William  Paxton (May 17, 1955 – February 25, 2017) was an American actor and filmmaker. He appeared in films such as Weird Science (1985), Aliens (1986), Near Dark (1987), Tombstone (1993), True Lies (1994), Apollo 13 (1995), Twister (1996), Titanic (1997), A Simple Plan (1998), Edge of Tomorrow (2014), and  Nightcrawler (2014). 

Paxton starred in the HBO drama series Big Love (2006–2011), for which he earned three Golden Globe Award nominations during the show's run. He was nominated for a Primetime Emmy Award and a Screen Actors Guild Award for portraying Randall McCoy in the History channel miniseries Hatfields & McCoys (2012).

Early life 

Bill Paxton was born in Fort Worth, Texas, on May 17, 1955, the son of Mary Lou (née Gray; 1926–2016) and John Lane Paxton (1920–2011). His mother was a Roman Catholic who raised him and his siblings in her faith. His father was a businessman, lumber wholesaler, museum executive, and (during his son's career) an occasional actor, notably appearing in Sam Raimi's Spider-Man films as Bernard Houseman and alongside Paxton in A Simple Plan (1998). Paxton was of Austrian, Dutch, English, French, German, Norwegian, Scotch-Irish, Scottish, Swiss, and Welsh descent. His great-great-grandfather was Elisha Franklin Paxton (1828–1863), a brigadier general in the Confederate Army during the Civil War who was killed commanding the Stonewall Brigade at the Battle of Chancellorsville.

Paxton is distantly related to actress Sara Paxton and was the great-nephew of Mary Paxton Keeley, a prominent journalist and close friend of Bess Truman. At the age of eight, he was in the crowd when President John F. Kennedy emerged from the Hotel Texas in Fort Worth on the morning of his assassination on November 22, 1963. Photographs of Paxton being lifted above the crowd are on display at the Sixth Floor Museum at Dealey Plaza in Dallas, Texas. He later co-produced the film Parkland about the assassination. He graduated from Arlington Heights High School in Fort Worth in 1973, after which he studied at Richmond College in London, alongside his old high-school friend Danny Martin. There, they met fellow Texas native Tom Huckabee, with whom they made Super 8 short films for which they built their own sets. One of Paxton's first lead roles was in Huckabee's experimental film Taking Tiger Mountain. Paxton subsequently moved to Los Angeles, where he worked in props and art departments and as a parking valet at the Beverly Hills Hotel. After being rejected by film schools in Southern California, he switched his ambitions from directing to acting.

Career

Acting and filmmaking

Among Paxton's earliest roles were as a mortuary assistant in Mortuary (1983), a minor role as a punk in The Terminator (1984), a minor role as a bartender in Streets of Fire, a supporting role as the lead protagonist's bullying older brother Chet Donnelly in John Hughes's Weird Science (1985), and Private William Hudson in Aliens (1986).
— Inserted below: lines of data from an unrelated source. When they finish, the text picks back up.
Lemma find_app (c2 c1 : list Element) (x : Element) :
  Generic.find eqb (c2 ++ c1) x
  = match Generic.find eqb c2 x with
    | Returned r => Returned r
    | Thrown _ =>
        match Generic.find eqb c1 x with
        | Returned r => Returned (end_ c2 + r)
        | Thrown ex => Thrown ex
        end
    end.
Proof.
  rewrite !find_existsb, existsb_app, first_index_app.
  destruct (existsb (fun y => eqb y x) c2); [reflexivity|].
  destruct (existsb (fun y => eqb y x) c1); [|reflexivity].
  cbn [orb]. unfold end_. now rewrite Nat2Z.inj_add.
Qed.

(** X2. What the signaling [find] returns after [insert_into] on a vector
    or a list: the reference it returned before when the target was
    there; a reference to the appended element, at the old end position,
    when the target was not there and the appended element equals it; and
    [ElementNotFound] otherwise.  So [contains] afterwards is [contains]
    before or the appended element being equal to the target. *)
Theorem find_after_insert_into (cont : list Element) (element x : Element) :
  Generic.find eqb (Generic.insert_into cont element) x
  = match Generic.find eqb cont x with
    | Returned r => Returned r
    | Thrown ex => if eqb element x then Returned (end_ cont) else Thrown ex
    end
  /\ Vector.contains eqb (Generic.insert_into cont element) x
     = Vector.contains eqb cont x || eqb element x.
Proof.
  unfold Generic.insert_into, push_back. split.
  - rewrite find_app. destruct (Generic.find eqb cont x) as [r|ex] eqn:Hfind;
      [reflexivity|].
    rewrite find_existsb. cbn [existsb first_index].
    destruct (eqb element x); cbn [orb].
    + now rewrite Z.add_0_r.
    + rewrite find_existsb in Hfind.
      destruct (existsb (fun y => eqb y x) cont); [discriminate|exact Hfind].
  - rewrite !vector_contains_existsb, existsb_app. cbn [existsb].
    now rewrite orb_false_r.
Qed.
He directed several short films, including the music video for Barnes & Barnes's novelty song "Fish Heads", which aired during Saturday Night Lives low-rated 1980–81 season and was in heavy rotation during the early days of Canadian music channel MuchMusic. He was cast in a music video for the 1982 Pat Benatar song "Shadows of the Night" in which he appeared as a Nazi radio officer.

In 1981, Paxton worked in the movie Stripes as a soldier, in the bar scene with John Candy and Bill Murray.

He worked alongside Arnold Schwarzenegger in James Cameron's  The Terminator (1984) and in Commando (1985). He reunited with Cameron on Aliens (1986). His performance in the latter film as Private Hudson earned him the Saturn Award for Best Supporting Actor.

He also appeared in Weird Science (1985). In 1987, Paxton played the most psychotic of the vampires, Severen, in Kathryn Bigelow's critically acclaimed neo-Western horror film, Near Dark.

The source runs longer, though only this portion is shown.